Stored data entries
------------------------------------------------------------------------
Lemma decode_loop_safe {M} (switch : Z → Z → M → Reader → option (res (M * Reader))) push depth fuel :
  switch_safe switch → ∀ end_ e m r,
  end_ - R_pos r ≤ Z.of_nat fuel → safe r (decode_loop switch push depth fuel end_ e m r).
Proof.
  intros Hsw. induction fuel as [|fuel IH]; intros end_ e m r Hf; simpl.
  - rewrite (proj2 (Z.ltb_ge _ _)) by lia. by destruct e.
  - destruct (_ <? _); [|by destruct e].
    pose proof (R_tag_advances r) as Ha. destruct (R_tag r) as [[tag r1]| |]; [|done|done].
    destruct Ha as [Hb Hp]. simpl. case_bool_decide; [split; [done|lia]|].
    assert (Hgo : ∀ m' r', R_buf r' = R_buf r1 → R_pos r1 ≤ R_pos r' →
              safe r (decode_loop switch push depth fuel end_ e m' r')).
    { intros m' r' Hb' Hp'. specialize (IH end_ e m' r' ltac:(lia)). unfold safe in *.
      destruct (decode_loop _ _ _ _ _ _ _ _) as [[? ?]| |]; [|done|done]. destruct IH. split; [congruence|lia]. }
    destruct (switch _ _ m r1) as [c|] eqn:Hc.
    + specialize (Hsw _ _ _ _ _ Hc). destruct c as [[m' r']| |]; [|done|done]. destruct Hsw. by apply Hgo.
    + pose proof (R_skipType_advances (Z.land tag 7) depth (Z.shiftr tag 3) r1) as Hs.
      destruct (R_skipType _ _ _ r1) as [r2| |]; [|done|done]. destruct Hs. by apply Hgo.
Qed.

Lemma decode_with_safe {M} (switch : Z → Z → M → Reader → option (res (M * Reader))) push depth new r l e t :
  switch_safe switch → safe r (decode_with switch push depth new r l e t).
Proof.
  intros Hsw. unfold decode_with, depth_check. destruct (_ <? _); [done|]. apply decode_loop_safe; [done|].
  destruct (Z.le_gt_cases 0 (match l with None => R_len r | Some l => R_pos r + l end - R_pos r)); lia.
Qed.

Lemma dec_numbers_safe {M V} (read : Reader → res (V * Reader)) (Ha : advances read 1) wire
    (get : M → list V) set m r c :
  dec_numbers read wire get set m r = Some c → safe r c.
Proof.
  unfold dec_numbers, when_wire. destruct (wire =? 2).
  - intros [= <-]. apply safe_bind; [eapply advances_safe; [|apply R_uint32_advances]; lia|].
    intros len r1 Hb Hp. apply safe_bind; [apply packed_loop_safe; [done|lia]|]. intros. by split.
  - destruct (wire =? 0); intros [= <-].
    apply safe_bind; [eapply advances_safe; [|apply Ha]; lia|]. intros. by split.
Qed.

Definition decoder_safe {V} (dec : decoder V) : Prop :=
  ∀ r l e d t, safe r (dec r l e d t).

Lemma dec_msg_safe {M V} (dec : decoder V) depth (get : M → option V) set m r :
  decoder_safe dec → safe r (dec_msg dec depth get set m r).
Proof.
  intros Hd. apply safe_bind; [eapply advances_safe; [|apply R_uint32_advances]; lia|].
  intros len r1 Hb Hp. apply safe_bind; [apply Hd|]. intros. by split.
Qed.

(** ** Invariants of decoded messages *)

Lemma decode_loop_inv {M} (I : M → Prop) (switch : Z → Z → M → Reader → option (res (M * Reader))) push depth fuel :
  (∀ f w m r m' r', I m → switch f w m r = Some (Ok (m', r')) → I m') →
  (∀ b m, I m → I (push b m)) →
  ∀ end_ e m r m' r', I m → decode_loop switch push depth fuel end_ e m r = Ok (m', r') → I m'.
Proof.
  intros Hsw Hpush. induction fuel as [|fuel IH]; intros end_ e m r m' r' HI; simpl.
  - destruct (_ <? _); [done|]. destruct e; [done|]. by intros [= <- _].
  - destruct (_ <? _); [|by destruct e; [|intros [= <- _]]].
    destruct (R_tag r) as [[tag r1]| |]; [|done|done]. simpl. case_bool_decide; [by intros [= <- _]|].
    destruct (switch _ _ m r1) as [c|] eqn:Hc.
    + destruct c as [[m1 r2]| |]; [|done|done]. simpl. apply IH. by eapply Hsw.
    + destruct (R_skipType _ _ _ r1) as [r2| |]; [|done|done]. simpl. apply IH.
      destruct (R_discardUnknown r2); auto.
Qed.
------------------------------------------------------------------------
> EXERCISE REQUIREMENTS
Go through the data above and copy all of it exactly.

> YOUR RESPONSE
Lemma decode_loop_safe {M} (switch : Z → Z → M → Reader → option (res (M * Reader))) push depth fuel :
  switch_safe switch → ∀ end_ e m r,
  end_ - R_pos r ≤ Z.of_nat fuel → safe r (decode_loop switch push depth fuel end_ e m r).
Proof.
  intros Hsw. induction fuel as [|fuel IH]; intros end_ e m r Hf; simpl.
  - rewrite (proj2 (Z.ltb_ge _ _)) by lia. by destruct e.
  - destruct (_ <? _); [|by destruct e].
    pose proof (R_tag_advances r) as Ha. destruct (R_tag r) as [[tag r1]| |]; [|done|done].
    destruct Ha as [Hb Hp]. simpl. case_bool_decide; [split; [done|lia]|].
    assert (Hgo : ∀ m' r', R_buf r' = R_buf r1 → R_pos r1 ≤ R_pos r' →
              safe r (decode_loop switch push depth fuel end_ e m' r')).
    { intros m' r' Hb' Hp'. specialize (IH end_ e m' r' ltac:(lia)). unfold safe in *.
      destruct (decode_loop _ _ _ _ _ _ _ _) as [[? ?]| |]; [|done|done]. destruct IH. split; [congruence|lia]. }
    destruct (switch _ _ m r1) as [c|] eqn:Hc.
    + specialize (Hsw _ _ _ _ _ Hc). destruct c as [[m' r']| |]; [|done|done]. destruct Hsw. by apply Hgo.
    + pose proof (R_skipType_advances (Z.land tag 7) depth (Z.shiftr tag 3) r1) as Hs.
      destruct (R_skipType _ _ _ r1) as [r2| |]; [|done|done]. destruct Hs. by apply Hgo.
Qed.

Lemma decode_with_safe {M} (switch : Z → Z → M → Reader → option (res (M * Reader))) push depth new r l e t :
  switch_safe switch → safe r (decode_with switch push depth new r l e t).
Proof.
  intros Hsw. unfold decode_with, depth_check. destruct (_ <? _); [done|]. apply decode_loop_safe; [done|].
  destruct (Z.le_gt_cases 0 (match l with None => R_len r | Some l => R_pos r + l end - R_pos r)); lia.
Qed.

Lemma dec_numbers_safe {M V} (read : Reader → res (V * Reader)) (Ha : advances read 1) wire
    (get : M → list V) set m r c :
  dec_numbers read wire get set m r = Some c → safe r c.
Proof.
  unfold dec_numbers, when_wire. destruct (wire =? 2).
  - intros [= <-]. apply safe_bind; [eapply advances_safe; [|apply R_uint32_advances]; lia|].
    intros len r1 Hb Hp. apply safe_bind; [apply packed_loop_safe; [done|lia]|]. intros. by split.
  - destruct (wire =? 0); intros [= <-].
    apply safe_bind; [eapply advances_safe; [|apply Ha]; lia|]. intros. by split.
Qed.

Definition decoder_safe {V} (dec : decoder V) : Prop :=
  ∀ r l e d t, safe r (dec r l e d t).

Lemma dec_msg_safe {M V} (dec : decoder V) depth (get : M → option V) set m r :
  decoder_safe dec → safe r (dec_msg dec depth get set m r).
Proof.
  intros Hd. apply safe_bind; [eapply advances_safe; [|apply R_uint32_advances]; lia|].
  intros len r1 Hb Hp. apply safe_bind; [apply Hd|]. intros. by split.
Qed.

(** ** Invariants of decoded messages *)

Lemma decode_loop_inv {M} (I : M → Prop) (switch : Z → Z → M → Reader → option (res (M * Reader))) push depth fuel :
  (∀ f w m r m' r', I m → switch f w m r = Some (Ok (m', r')) → I m') →
  (∀ b m, I m → I (push b m)) →
  ∀ end_ e m r m' r', I m → decode_loop switch push depth fuel end_ e m r = Ok (m', r') → I m'.
Proof.
  intros Hsw Hpush. induction fuel as [|fuel IH]; intros end_ e m r m' r' HI; simpl.
  - destruct (_ <? _); [done|]. destruct e; [done|]. by intros [= <- _].
  - destruct (_ <? _); [|by destruct e; [|intros [= <- _]]].
    destruct (R_tag r) as [[tag r1]| |]; [|done|done]. simpl. case_bool_decide; [by intros [= <- _]|].
    destruct (switch _ _ m r1) as [c|] eqn:Hc.
    + destruct c as [[m1 r2]| |]; [|done|done]. simpl. apply IH. by eapply Hsw.
    + destruct (R_skipType _ _ _ r1) as [r2| |]; [|done|done]. simpl. apply IH.
      destruct (R_discardUnknown r2); auto.
Qed.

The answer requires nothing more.